§ **Task**:
From the data below, copy each line that includes the word "userIds".

§ **Provided records**:
(** ** The organizer's endpoints *)

(** X14.  Result submission, prize distribution and the status update
    leave the database as it is when the caller is not the organizer of
    the tournament; result submission and the status update answer 403,
    and distribution does not answer 200. *)
Theorem only_the_organizer_changes_a_tournament
    env tid uid db tournament results entries status :
  Db.tournaments db !! tid = Some tournament ->
  Tournament.organizer tournament <> uid ->
  let submitted := submitTournamentResults env tid uid results db in
  let distributed := distributeTournamentPrizes env tid uid entries db in
  let updated := updateTournamentStatus tid uid status db in
  (Response.code submitted.1 = 403 /\ submitted.2 = db)
  /\ (Response.code distributed.1 <> 200 /\ distributed.2 = db)
  /\ (Response.code updated.1 = 403 /\ updated.2 = db).
Proof.
  intros Ht Hne. apply String.eqb_neq in Hne. cbn zeta.
  unfold submitTournamentResults, updateTournamentStatus. rewrite Ht, Hne. cbn [negb].
  split; [done|]. split; [|done].
  destruct (distributeTournamentPrizes env tid uid entries db) as [resp db1] eqn:H.
  unfold distributeTournamentPrizes, catchAll in H.
  destruct entries as [[|entry entries]|].
  1,3: cbn in H; by injection H as <- <-.
  unfold bind at 1, get_db in H. rewrite Ht in H.
  destruct (negb (bool_decide (is_Some _))).
  { cbn in H. by injection H as <- <-. }
  rewrite Hne in H. cbn in H. by injection H as <- <-.
Qed.

Lemma only_the_organizer_changes_a_tournament_witness :
  let db := Example.db completed [Fin 1000] in
  let tournament := Example.tournament completed [Fin 1000] in
  let results := Some Sample.twoResults in
  let submitted := submitTournamentResults (Example.env 0) "t1" "alice" results db in
  let distributed :=
    distributeTournamentPrizes (Example.env 0) "t1" "alice" Example.firstToAlice db in
  let updated := updateTournamentStatus "t1" "alice" cancelled db in
  Db.tournaments db !! "t1" = Some tournament
  /\ Tournament.organizer tournament <> "alice"
  /\ (Response.code submitted.1 = 403 /\ submitted.2 = db)
  /\ (Response.code distributed.1 <> 200 /\ distributed.2 = db)
  /\ (Response.code updated.1 = 403 /\ updated.2 = db).
Proof.
  intros db tournament results submitted distributed updated.
  assert (Db.tournaments db !! "t1" = Some tournament) as H1 by (vm_compute; reflexivity).
  assert (Tournament.organizer tournament <> "alice") as H2 by discriminate.
  split; [exact H1|]. split; [exact H2|].
  exact (only_the_organizer_changes_a_tournament (Example.env 0) "t1" "alice" db
           tournament results Example.firstToAlice cancelled H1 H2).
Defined.

(** ** The reminder job *)

Lemma usersAmong_NoDup db userIds : NoDup (usersAmong db userIds).
Proof. apply NoDup_fst_map_to_list. Qed.

Lemma usersAmong_elem db userIds userId :
  userId ∈ usersAmong db userIds
  <-> is_Some (Db.users db !! userId) /\ userId ∈ userIds.
Proof.
  unfold usersAmong. rewrite list_elem_of_fmap. split.
  - intros ([k u] & -> & H).
    apply elem_of_map_to_list, map_lookup_filter_Some in H as [H1 H2]. eauto.
  - intros [[u Hu] Hin]. exists (userId, u). split; [done|].
    by apply elem_of_map_to_list, map_lookup_filter_Some.
Qed.

Lemma usersAmong_nil db : usersAmong db [] = [].
Proof.
  apply elem_of_nil_inv. intros userId H.
  apply usersAmong_elem in H as [_ H]. by apply elem_of_nil in H.
Qed.

Lemma usersAmong_same db db0 userIds :
  Db.users db = Db.users db0 -> usersAmong db userIds = usersAmong db0 userIds.
Proof. unfold usersAmong. by intros ->. Qed.

Lemma usersAmong_participants db t userId :
  userId ∈ usersAmong db (populateParticipants db t)
  <-> userId ∈ populateParticipants db t.
Proof.
  rewrite usersAmong_elem. split; [by intros [_ H]|]. intros H. split; [|exact H].
  unfold populateParticipants in H. by apply list_elem_of_filter in H as [H _].
Qed.

Lemma occurrences_NoDup userId (l : list string) :
  NoDup l ->
  occurrences userId l = if bool_decide (userId ∈ l) then 1%nat else 0%nat.
Proof.
  unfold occurrences. induction 1 as [|x l Hx _ IH]; [reflexivity|].
  cbn [List.filter]. destruct (String.eqb_spec userId x) as [<-|Hne].
  - cbn [length]. rewrite IH, (bool_decide_eq_false_2 _ Hx).
    rewrite bool_decide_eq_true_2; [reflexivity|left].
  - rewrite IH.
    rewrite (bool_decide_ext (userId ∈ x :: l) (userId ∈ l)); [reflexivity|].
    rewrite elem_of_cons. split; [intros [->|H]; [done|exact H]|by right].
Qed.

Lemma notifyStarting_run env tid db :
  exists r db' new,
    notifyTournamentStartingInFiveMinutes env tid db = (inr r, db')
    /\ ledger db' = ledger db
    /\ Db.notifications db' = (Db.notifications db ++ new)%list
    /\ (Db.tournaments db !! tid = None -> new = [])
    /\ forall t, Db.tournaments db !! tid = Some t ->
         let all := map (fun id => notificationFor env db id "tournament_reminder" tid)
                        (usersAmong db (populateParticipants db t)) in
         (new = [] \/ new = all)
         /\ ((forall id ns, Env.notificationRejected env id ns = false) -> new = all).
Proof.
  unfold notifyTournamentStartingInFiveMinutes, tryCatch, bind, get_db.
  destruct (Db.tournaments db !! tid) as [t|] eqn:Ht.
  2: { eexists _, _, []. split; [reflexivity|]. split; [reflexivity|].
       rewrite app_nil_r. split; [reflexivity|]. split; [done|]. intros t [=]. }
  destruct (populateParticipants db t) as [|p ps] eqn:Hp.
  { eexists _, _, []. split; [reflexivity|]. split; [reflexivity|].
    rewrite app_nil_r. split; [reflexivity|]. split; [done|].
    intros t' [= <-]. rewrite Hp, usersAmong_nil. cbn. auto. }
  unfold createBulkNotifications, tryCatch, bind, get_db, throw, modify, ret.
  destruct (existsb _ _) eqn:Hrej.
  { eexists _, _, []. split; [reflexivity|]. split; [reflexivity|].
    rewrite app_nil_r. split; [reflexivity|]. split; [done|].
    intros t' [= <-]. cbn zeta. split; [by left|].
    intros Hno. exfalso. apply existsb_exists in Hrej as (x & _ & Hx).
    rewrite Hno in Hx. discriminate. }
  eexists _, _, _. split; [reflexivity|]. split; [reflexivity|].
  split; [reflexivity|]. split; [discriminate|].
  intros t' [= <-]. rewrite Hp. cbn zeta. auto.
Qed.

Lemma remindIfStarting_run isStarting env now tid t db :
  exists db' new,
    remindIfStarting isStarting env now (tid, t) db = (inr tt, db')
    /\ Db.users db' = Db.users db /\ Db.transactions db' = Db.transactions db
    /\ Db.tournaments db'
       = (if isStarting t 5 now
          then alter (Tournament.set_fiveMinuteReminderSent true) tid (Db.tournaments db)
          else Db.tournaments db)
    /\ Db.notifications db' = (Db.notifications db ++ new)%list
    /\ (isStarting t 5 now = false -> new = [])
    /\ (Db.tournaments db !! tid = None -> new = [])
    /\ forall tc, Db.tournaments db !! tid = Some tc ->
         let all := map (fun id => notificationFor env db id "tournament_reminder" tid)
                        (usersAmong db (populateParticipants db tc)) in
         (new = [] \/ new = all)
         /\ ((forall id ns, Env.notificationRejected env id ns = false) ->
             isStarting t 5 now = true -> new = all).
Proof.
  unfold remindIfStarting, tryCatch. cbn [fst snd].
  destruct (isStarting t 5 now).
  2: { eexists _, []. split; [reflexivity|]. rewrite app_nil_r.
       repeat split; try done. by left. }
  unfold bind.
  destruct (notifyStarting_run env tid db)
    as (r & d1 & new & -> & Hl & Hn & Hnone & Hsome).
  unfold markReminderSent, modify. eexists _, new. split; [reflexivity|].
  unfold ledger in Hl. injection Hl as Hu Ht Hx. cbn. rewrite Hu, Ht, Hx.
  repeat split; try done.
  - by apply Hsome.
  - intros Hno _. by apply Hsome.
Qed.


Lemma received_app userId type tid db new :
  received userId type tid (Db.add_notifications new db)
  = (received userId type tid db
     + length (List.filter
                 (fun n => String.eqb (Notification.user n) userId
                           && String.eqb (Notification.type n) type
                           && String.eqb (Notification.relatedId n) tid) new))%nat.
Proof. unfold received. cbn. by rewrite List.filter_app, length_app. Qed.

§ **Result below**:
Lemma usersAmong_NoDup db userIds : NoDup (usersAmong db userIds).
Lemma usersAmong_elem db userIds userId :
  userId ∈ usersAmong db userIds
  <-> is_Some (Db.users db !! userId) /\ userId ∈ userIds.
Lemma usersAmong_same db db0 userIds :
  Db.users db = Db.users db0 -> usersAmong db userIds = usersAmong db0 userIds.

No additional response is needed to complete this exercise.